Dossier – Auf Papier | Diese Bücher und Papiere bringen den Sommer in Ihre Gedanken

Dieser Sommer ist anders. Unbeschwertheit? Klappt selten. Rettung? Ist verborgen im Kleinen, indem wir uns einsetzen für unser Miteinander und die Umwelt. Jetzt zählt Optimismus. Hier ein paar Bücher und Karten, die uns stärken.

„Richte dein Gesicht immer zur Sonne /

und die Schatten werden hinter dich fallen“

Walt Whitman

Für Augenblicke mit Stift und Papier und für gute Lektüre ist immer Platz. Die Dinge, die ich Ihnen als Begleiter für die nächsten Wochen empfehle, lenken die Gedanken auf das eigene Leben. Sie wecken Erinnerungen oder Sehnsucht und vermitteln Überraschendes. Es sind Empfehlungen für frühe oder späte Stunden auf Balkon, Wiese, Sofa, am Strand für den Sommer und die Zeit danach.

Sie möchten mal wieder einen Brief oder eine Karte schreiben? Oh ja! Motive mit Sommer gibt es wie Sand am Meer. Zum Beispiel diese Beach Party, eine Karte aus Prag. Es gibt sie bei Bohemia Paper online, einem Shop des Papierhändlers Adam Řehák aus Prag.

Credit: Bohemia Paper

Auch die Künstlerin Viktoriya Dimcheva aka Vicky Di aus Potsdam hat jede Menge Sonne im Angebot ihres Shops. Zum Beispiel dieses „Surfer Girl“, das es auch als Print gibt. Zu bestellen online.

Credit: Vicky Di Studio

Ein treuer Gefährte für Notizen jeder Art ist der Drehgriffel (Leuchtturm1917), ein Kugelschreiber in der Farbe Zitronengelb. Er ist aus Messing und Aluminium und hat eine Mine in der Größe M. Von Haus aus kommt er mit blauer Tinte. Ein Notizbuch dazu, schon bringt das Schreiben uns in Sommerlaune.

Drehgriffel Nr. 1 und Journal. Credits: Leuchtturm1917

Ein Journal mit Wolken hat Frankfurter Notizbuch-Label nuuna im Angebot.

Credit: nuuna

Sommer und Lesen: Das ist eine Einheit. Lesen kann vieles. Es lenkt nicht nur ab. Eine Stunde Video-Streaming verbrennt so viel Energie wie zwölf Kilometer Autofahren. Lesen dagegen gibt etwas. Es ist ein ressourcenschonender Weg zu mehr Kreativität.

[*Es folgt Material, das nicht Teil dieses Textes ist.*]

Lemma put_bytes_page e pt va pte bs off : va mod PGSIZE = 0 → 0 ≤ va < MAXVA → ve_get_pte e pt va = Some pte →
  flag pte PTE_V = true → 0 ≤ off → off + Z.of_nat (length bs) ≤ PGSIZE → Forall (λ b, 0 ≤ b < 2 ^ 8) bs →
  let e' := put_bytes (PTE2PA pte + off) bs e in
  same_tables e e' ∧ ∀ x, ve_byte e' x =
    if decide (PTE2PA pte + off ≤ x) then default (ve_byte e x) (bs !! Z.to_nat (x - (PTE2PA pte + off))) else ve_byte e x.
Proof.
  intros Ha Hv Ep Hf. revert e off Ep. induction bs as [|b bs IH]; intros e off Ep Ho Hl Hb.
  { cbn. split; [done|]. intros x. by case_decide. }
  apply Forall_cons in Hb as [Hb Hbs]. cbn [put_bytes]. cbn [length] in Hl.
  destruct (um_tables e pt va pte off b Ha Hv Ep Hf ltac:(lia)) as [T1 T2]. set (e1 := ve_put_byte _ _ e) in *.
  replace (PTE2PA pte + off + 1) with (PTE2PA pte + (off + 1)) by lia.
  destruct (IH e1 (off + 1) ltac:(by rewrite T1) ltac:(lia) ltac:(lia) Hbs) as [T3 R].
  split; [by eapply same_tables_trans|]. intros x. rewrite R. unfold e1. rewrite um_put by done.
  destruct (Z.eqb_spec x (PTE2PA pte + off)) as [->|Hx].
  - rewrite decide_False, decide_True by lia. by rewrite Z.sub_diag.
  - destruct (decide (PTE2PA pte + off ≤ x)); [rewrite decide_True by lia|by rewrite decide_False by lia].
    replace (Z.to_nat (x - (PTE2PA pte + off))) with (S (Z.to_nat (x - (PTE2PA pte + (off + 1))))) by lia. done.
Qed.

Ein Stapel Geschichten für unterwegs oder den Sommer zuhause. Credit: Judith Schallenberg

Die Kurzgeschichte „Air Mail“ des US-Schriftstellers Jeffrey Eugenides zum Beispiel lohnt. Sie ist Teil des gleichnamigen Bandes von Kurzgeschichten (2003). Das Buch ist entweder in der örtlichen Bibliothek oder antiquarisch zu finden (etwa über ZVAB). Eugenides schrieb „Air Mail“ im Rahmen eines Künstleraufenthalts in Berlin. Witz und Tragik liegen nah beieinander, als Mitchell, der Protagonist, während eines Trips nach Indien auf Abwege gerät.

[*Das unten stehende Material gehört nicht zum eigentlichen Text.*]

(** ** Changes of a space that are not of its list *)

Lemma space_fields m v v' xs w : space m v xs w → mmap_tree v' = mmap_tree v → mmap_cache v' = mmap_cache v →
  map_count v' = map_count v → pagetable v' = pagetable v → space m v' xs (set_mms (<[m := v']> (v_mms w)) w).
Proof.
  intros [(ps & E1 & [H1 H2 H3 H4 H5 H6 H7 H8]) S2 S3 S4 S5] Et Ec En Ep. split; [|exact S2|exact S3|by rewrite Ep|exact S5].
  exists ps. split; [done|]. split; rewrite ?Et, ?Ec, ?En; try done. apply lookup_insert_eq.
Qed.

Lemma space_env m v xs w e' : space m v xs w → (∀ pt va, mapped e' pt va ↔ mapped (v_env w) pt va) → space m v xs (set_env e' w).
Proof.
  intros [(ps & E1 & Hr) S2 S3 S4 S5] Hm. split; [|exact S2|exact S3| |exact S5].
  - exists ps. split; [done|]. by eapply rep_eq.
  - intros va. cbn. rewrite Hm. apply S4.
Qed.

Lemma space_mm m v xs w : space m v xs w → v_mms w !! m = Some v.
Proof. intros [(ps & _ & Hr) _ _ _ _]. apply Hr. Qed.

(** The process that runs, and its space locked and unlocked. *)
Definition current (p : Curproc) w : Prop := v_cur w = Some p.
Definition held (p : Curproc) (v : Mm_struct) : Mm_struct := set_locked_by (cp_pid p) (set_mm_sem (mm_sem v - 1) v).
Definition released (v : Mm_struct) : Mm_struct := set_locked_by 0 (set_mm_sem (mm_sem v + 1) v).

Lemma wp_lock_mm m v xs p w (Q : unit → vworld E → Prop) :
  space m v xs w → current p w → 0 < mm_sem v →
  (space m (held p v) xs (set_mms (<[m := held p v]> (v_mms w)) w) → Q tt (set_mms (<[m := held p v]> (v_mms w)) w)) →
  wp (lock_mm m) w Q.
Proof.
  intros Hsp Hc Hs HQ. unfold lock_mm. rewrite (proj2 (Z.eqb_neq _ _) (sp_real _ _ _ _ Hsp)). apply wp_bind.
  eapply wp_get_mm; [by eapply space_mm|]. rewrite (proj2 (Z.ltb_lt _ _)) by done. apply wp_bind.
  eapply wp_upd_mm; [by eapply space_mm|]. unfold set_locker. rewrite wp_bind, wp_gets. cbn [v_cur set_mms]. rewrite Hc.
  eapply wp_upd_mm; [apply lookup_insert_eq|]. cbn [v_mms set_mms]. rewrite insert_insert_eq. apply HQ.
  by eapply space_fields.
Qed.

Lemma wp_unlock_mm m v xs w (Q : unit → vworld E → Prop) :
  space m v xs w → (space m (released v) xs (set_mms (<[m := released v]> (v_mms w)) w) →
    Q tt (set_mms (<[m := released v]> (v_mms w)) w)) →
  wp (unlock_mm m) w Q.
Proof.
  intros Hsp HQ. unfold unlock_mm. rewrite (proj2 (Z.eqb_neq _ _) (sp_real _ _ _ _ Hsp)). apply wp_bind.
  eapply wp_get_mm; [by eapply space_mm|]. apply wp_bind. eapply wp_upd_mm; [by eapply space_mm|].
  eapply wp_upd_mm; [apply lookup_insert_eq|]. cbn [v_mms set_mms]. rewrite insert_insert_eq. apply HQ.
  by eapply space_fields.
Qed.

Lemma wp_load_word pt a w (Q : Z → vworld E → Prop) :
  word_there (v_env w) pt a → Q (user_word (v_env w) pt a) w → wp (on_env (load64 pt a)) w Q.
Proof. intros Ht HQ. apply wp_zoom. eapply wp_load64; [done|]. by destruct w. Qed.

Lemma wp_store_word m v xs pt a x w (Q : unit → vworld E → Prop) : space m v xs w → word_there (v_env w) pt a → 0 ≤ x < 2 ^ 64 →
  (∀ e', user_word e' pt a = x → space m v xs (set_env e' w) → Q tt (set_env e' w)) → wp (on_env (store64 pt a x)) w Q.
Proof.
  intros Hsp Ht Hx HQ. apply wp_zoom. eapply wp_store64; [done|done|]. intros e' [_ Hm] Hw. apply HQ; [done|]. by apply space_env.
Qed.

(** ** Where the end wraps around *)

Lemma run_after {A B S} (m : M S A) (k : A → M S B) s r : wp m s (λ a s', k a s' = r) → (m ≫= k) s = r.
Proof. intros (a & s' & E1 & H)%wp_run. unfold mbind, M_bind. by rewrite E1. Qed.

Lemma panic_here {A B S} (m : M S A) (k : A → M S B) s : m s = Panic → (m ≫= k) s = Panic.
Proof. unfold mbind, M_bind. by intros ->. Qed.

Lemma insert_empty_range m a x w : v_vmas w !! a = Some x → vm_end x ≤ vm_start x → insert_vma_struct m a w = Panic.
Proof.
  intros Ha Hx. unfold insert_vma_struct. apply run_after. eapply wp_get_vma; [exact Ha|].
  unfold assert_. by rewrite (proj2 (Z.ltb_ge _ _)).
Qed.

Credit: Judith Schallenberg

Seine Tage, geprägt von Sucht und Krankheit unter gleißender indischer Sonne, schildert er Verwandten und Freunden in den USA in Briefen.

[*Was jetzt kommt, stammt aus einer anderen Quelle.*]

(* ===== verification/VmmBrk.v ===== *)
(** * Address spaces: the heap, [mm_brk] and [do_brk] *)
From Stdlib Require Import Sorted.
From S2P Require Import Prelude Errors ListH Rbtree RbRep RbSpec RbDelete RbSearch Vmm VmmRep VmmOps VmmInsert VmmPull VmmCut VmmSpec VmmFind VmmUser VmmProc.

Section brk.
Context `{UM : UserMem E}.
Implicit Type w : vworld E.
Abbreviation area := (Z * Vma_struct)%type.

Definition heap_flags : Z := Z.lor (Z.lor VM_READ VM_WRITE) VM_USER.

(** An area that gets longer at its end, where nothing follows. *)
Lemma rep_extend m v p1 a x p2 e w : mm_rep m v (p1 ++ (a, x) :: p2) w →
  vm_end x ≤ e → e mod PGSIZE = 0 → e < 2 ^ 64 → (∀ q, q ∈ p2 → e ≤ vm_start q.2) →
  let y := set_range (vm_start x) e x in let w' := set_vmas (<[a := y]> (v_vmas w)) w in
  mm_rep m v (p1 ++ (a, y) :: p2) w' ∧ keeps m (p1 ++ (a, x) :: p2).*1 v w v w'.
Proof.
  intros Hr He Me Ht Hp2 y w'. pose proof (mm_rep_nodup _ _ _ _ Hr) as Hnd.
  assert (a ∈ (p1 ++ (a, x) :: p2).*1) as Hin by (rewrite fmap_app; set_solver).
  split; [|by apply keeps_vma; [apply keeps_refl|]]. destruct Hr as [H1 H2 H3 H4 H5 H6 H7 H8].
  assert ((p1 ++ (a, y) :: p2).*1 = (p1 ++ (a, x) :: p2).*1) as Efst by (by rewrite !fmap_app).
  destruct (H3 a x ltac:(set_solver)) as (Hx & Ha & Hm & [O1 O2 O3 O4 O5 O6]).
  split; rewrite ?Efst; cbn; try done.
  - intros b z Hb. rewrite elem_of_app, elem_of_cons in Hb.
    assert ((b, z) = (a, y) ∨ (b, z) ∈ p1 ++ p2) as [[= -> ->]|Hb'] by set_solver.
    + rewrite lookup_insert_eq. split_and!; [done..|]. split; cbn; try done; lia.
    + rewrite lookup_insert_ne; [apply H3; set_solver|]. intros <-.
      rewrite fmap_app in Hnd. cbn in Hnd. apply NoDup_app in Hnd as (_ & Hd & [Hn2 _]%NoDup_cons).
      apply elem_of_app in Hb' as [Hb'|Hb']; apply (list_elem_of_fmap_2 fst) in Hb'; cbn in Hb'; [|done].
      by apply (Hd a Hb'); left.
  - apply ordered_app in H4 as (O & [Q1 Q2]%ordered_cons & Q3). apply ordered_app. split_and!; [done|by apply ordered_cons|].
    intros p q Hp [->|Hq]%elem_of_cons; [|apply Q3; set_solver]. apply (Q3 p (a, x) Hp). set_solver.
  - rewrite H8, !length_app. done.
Qed.
(** * Crawl service and text compressor: result normalisation, caching,
      batch dispatch

    A shallow embedding of [crawl4ai-service/main.py] and
    [proxy-service/compressor.py].

    Conventions of the embedding.
    - A Python [str] is a Rocq [string] holding its UTF-8 bytes, so
      [str.encode()] is the identity.
    - The untyped payloads of the crawl executor and of the cache (links,
      media, metadata, decoded JSON) are values of [Py.value]: [None],
      booleans, integers, strings, lists and dictionaries with string keys,
      a dictionary being the list of its items in insertion order, its keys
      pairwise distinct.  Floats and user-defined objects are left out.
    - Code that raises returns [Raise e]; code that reads or writes the
      process state (cache client, cache store, clock, executor) is a
      function from a [world] to an outcome and a [world]. *)

From Stdlib Require Import ZArith List String Ascii Lia Bool DecimalString.
From stdpp Require Import base option list strings gmap.

Import ListNotations.

(* ===================================================================== *)
(** ** Characters and small string helpers *)
(* ===================================================================== *)

Module Str.

Definition dquote : ascii := "034"%char.
Definition squote : ascii := "039"%char.
Definition backslash : ascii := "092"%char.

Definition code (c : ascii) : Z := Z.of_N (N_of_ascii c).

Definition char1 (c : ascii) : string := String c EmptyString.

(** Lowercase hexadecimal digit of a number below sixteen. *)
Definition hex_digit (n : Z) : ascii :=
  match String.get (Z.to_nat (n mod 16)) "0123456789abcdef" with
  | Some c => c
  | None => "0"%char
  end.

(** [width] lowercase hexadecimal digits of [n], most significant first. *)
Fixpoint hex_fixed (width : nat) (n : Z) : string :=
  match width with
  | O => EmptyString
  | S w => hex_fixed w (n / 16) +:+ char1 (hex_digit n)
  end.

Definition is_hex_char (c : ascii) : bool :=
  let n := code c in
  ((48 <=? n) && (n <=? 57) || (97 <=? n) && (n <=? 102))%Z.

Fixpoint forallb_string (p : ascii -> bool) (s : string) : bool :=
  match s with
  | EmptyString => true
  | String c s' => p c && forallb_string p s'
  end.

„Grüße aus dem Paradies. Larry und ich leben gerade auf einer tropischen Insel im Golf von Siam (im Atlas nachsehen). Wir haben unsere eigene Hütte direkt am Strand, für die wir den stolzen Preis von fünf Dollar pro Nacht zahlen.

Die östliche Religion lehrt, dass alle Materie nur Täuschung ist. Dazu gehört alles, unser Haus, sämtliche Anzüge von Dad, sogar Mums Hängepflanzentöpfe – laut Buddha ist das alles maya. (…)“

Mitchell in „Air Mail“

„Air Mail“ ist so bizarr wie berührend. Eugenides schuf schon kongeniale Romane wie Middlesex und Die Selbstmord-Schwestern (The Virgin Suicides, 2011, später verfilmt von Sofia Coppola).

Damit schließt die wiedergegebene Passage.